Extracted data entries
——

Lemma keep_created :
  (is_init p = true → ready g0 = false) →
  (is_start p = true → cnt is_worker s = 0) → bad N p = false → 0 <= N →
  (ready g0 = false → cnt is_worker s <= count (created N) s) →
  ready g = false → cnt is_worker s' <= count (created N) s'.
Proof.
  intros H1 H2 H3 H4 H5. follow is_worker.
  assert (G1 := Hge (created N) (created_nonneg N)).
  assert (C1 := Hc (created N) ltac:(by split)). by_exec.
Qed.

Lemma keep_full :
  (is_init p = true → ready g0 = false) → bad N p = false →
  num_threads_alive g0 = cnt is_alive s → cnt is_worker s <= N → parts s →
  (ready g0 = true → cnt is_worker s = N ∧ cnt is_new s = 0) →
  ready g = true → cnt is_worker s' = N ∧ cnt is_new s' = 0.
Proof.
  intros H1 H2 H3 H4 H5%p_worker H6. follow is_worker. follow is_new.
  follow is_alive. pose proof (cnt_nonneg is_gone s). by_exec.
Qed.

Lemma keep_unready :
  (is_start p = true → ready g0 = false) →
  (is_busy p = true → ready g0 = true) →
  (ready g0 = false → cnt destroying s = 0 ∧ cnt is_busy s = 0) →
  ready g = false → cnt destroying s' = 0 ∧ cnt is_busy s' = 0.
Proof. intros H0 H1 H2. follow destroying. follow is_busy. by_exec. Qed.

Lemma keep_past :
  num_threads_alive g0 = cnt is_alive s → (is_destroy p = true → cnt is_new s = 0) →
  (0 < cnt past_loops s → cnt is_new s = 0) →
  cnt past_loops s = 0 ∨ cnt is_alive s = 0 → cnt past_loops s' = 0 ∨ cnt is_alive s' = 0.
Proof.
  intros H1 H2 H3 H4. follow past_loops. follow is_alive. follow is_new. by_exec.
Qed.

——

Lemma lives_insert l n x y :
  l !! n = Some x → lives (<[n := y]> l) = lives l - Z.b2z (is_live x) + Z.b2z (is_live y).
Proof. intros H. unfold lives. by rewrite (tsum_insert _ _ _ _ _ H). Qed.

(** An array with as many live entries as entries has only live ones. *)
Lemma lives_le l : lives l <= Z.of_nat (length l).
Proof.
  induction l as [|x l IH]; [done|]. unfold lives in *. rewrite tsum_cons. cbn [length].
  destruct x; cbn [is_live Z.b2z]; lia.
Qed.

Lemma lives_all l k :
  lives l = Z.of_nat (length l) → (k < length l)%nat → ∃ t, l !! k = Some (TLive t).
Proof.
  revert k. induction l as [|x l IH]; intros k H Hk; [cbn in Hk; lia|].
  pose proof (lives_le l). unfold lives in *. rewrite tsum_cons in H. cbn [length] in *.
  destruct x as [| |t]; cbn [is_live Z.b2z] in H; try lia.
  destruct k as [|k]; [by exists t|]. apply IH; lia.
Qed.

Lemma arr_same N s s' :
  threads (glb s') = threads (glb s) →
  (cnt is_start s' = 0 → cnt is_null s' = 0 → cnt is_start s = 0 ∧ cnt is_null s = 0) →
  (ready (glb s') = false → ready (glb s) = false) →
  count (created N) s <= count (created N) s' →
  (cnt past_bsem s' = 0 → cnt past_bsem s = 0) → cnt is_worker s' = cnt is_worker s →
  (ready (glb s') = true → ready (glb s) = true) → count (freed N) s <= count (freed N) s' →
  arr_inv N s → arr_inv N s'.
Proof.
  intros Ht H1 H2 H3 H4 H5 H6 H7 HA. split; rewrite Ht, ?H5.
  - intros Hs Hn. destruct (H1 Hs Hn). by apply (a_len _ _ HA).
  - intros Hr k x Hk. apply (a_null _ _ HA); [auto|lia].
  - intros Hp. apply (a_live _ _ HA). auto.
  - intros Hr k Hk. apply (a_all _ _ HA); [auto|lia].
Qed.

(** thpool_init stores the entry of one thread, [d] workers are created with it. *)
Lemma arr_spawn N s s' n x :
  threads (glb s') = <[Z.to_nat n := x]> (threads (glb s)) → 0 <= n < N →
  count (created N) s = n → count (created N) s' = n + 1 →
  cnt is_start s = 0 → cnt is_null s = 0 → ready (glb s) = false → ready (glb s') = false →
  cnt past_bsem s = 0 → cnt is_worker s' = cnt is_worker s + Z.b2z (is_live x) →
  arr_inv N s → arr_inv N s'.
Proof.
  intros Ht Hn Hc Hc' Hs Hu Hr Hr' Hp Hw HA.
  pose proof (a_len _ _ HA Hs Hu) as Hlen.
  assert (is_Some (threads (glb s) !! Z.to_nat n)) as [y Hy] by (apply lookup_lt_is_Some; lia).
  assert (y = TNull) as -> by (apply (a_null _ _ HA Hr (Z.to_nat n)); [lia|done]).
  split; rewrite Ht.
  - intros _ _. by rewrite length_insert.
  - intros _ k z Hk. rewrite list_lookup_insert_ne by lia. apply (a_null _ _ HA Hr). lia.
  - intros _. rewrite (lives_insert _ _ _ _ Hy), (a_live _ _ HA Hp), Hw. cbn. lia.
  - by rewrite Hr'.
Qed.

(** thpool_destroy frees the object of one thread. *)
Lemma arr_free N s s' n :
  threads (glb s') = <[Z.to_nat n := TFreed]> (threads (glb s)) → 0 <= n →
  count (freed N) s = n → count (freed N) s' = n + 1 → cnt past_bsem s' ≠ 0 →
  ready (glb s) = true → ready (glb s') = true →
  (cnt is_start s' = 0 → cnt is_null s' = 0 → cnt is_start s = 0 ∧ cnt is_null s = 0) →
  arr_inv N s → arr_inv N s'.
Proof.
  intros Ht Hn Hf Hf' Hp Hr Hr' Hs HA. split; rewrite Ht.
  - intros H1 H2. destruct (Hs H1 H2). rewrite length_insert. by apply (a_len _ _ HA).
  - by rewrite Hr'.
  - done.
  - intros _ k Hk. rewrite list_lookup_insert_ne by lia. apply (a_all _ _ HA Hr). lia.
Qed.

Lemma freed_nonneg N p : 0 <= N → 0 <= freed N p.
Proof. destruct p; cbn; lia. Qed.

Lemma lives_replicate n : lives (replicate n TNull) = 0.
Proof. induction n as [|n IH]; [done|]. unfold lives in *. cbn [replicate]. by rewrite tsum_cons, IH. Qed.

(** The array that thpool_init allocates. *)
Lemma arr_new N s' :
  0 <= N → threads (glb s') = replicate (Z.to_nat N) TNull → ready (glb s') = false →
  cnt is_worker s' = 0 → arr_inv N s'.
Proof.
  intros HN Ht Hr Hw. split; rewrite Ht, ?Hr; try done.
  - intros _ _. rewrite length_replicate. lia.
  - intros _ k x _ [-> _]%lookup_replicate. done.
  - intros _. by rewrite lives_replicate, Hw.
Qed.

——

Look back at the entries above and repeat, unchanged, every line from the line holding "- intros _ _. by rewrite length_insert." through the line holding "ready (glb s) = true →".

**Task solution:**
  - intros _ _. by rewrite length_insert.
  - intros _ k z Hk. rewrite list_lookup_insert_ne by lia. apply (a_null _ _ HA Hr). lia.
  - intros _. rewrite (lives_insert _ _ _ _ Hy), (a_live _ _ HA Hp), Hw. cbn. lia.
  - by rewrite Hr'.
Qed.

(** thpool_destroy frees the object of one thread. *)
Lemma arr_free N s s' n :
  threads (glb s') = <[Z.to_nat n := TFreed]> (threads (glb s)) → 0 <= n →
  count (freed N) s = n → count (freed N) s' = n + 1 → cnt past_bsem s' ≠ 0 →
  ready (glb s) = true → ready (glb s') = true →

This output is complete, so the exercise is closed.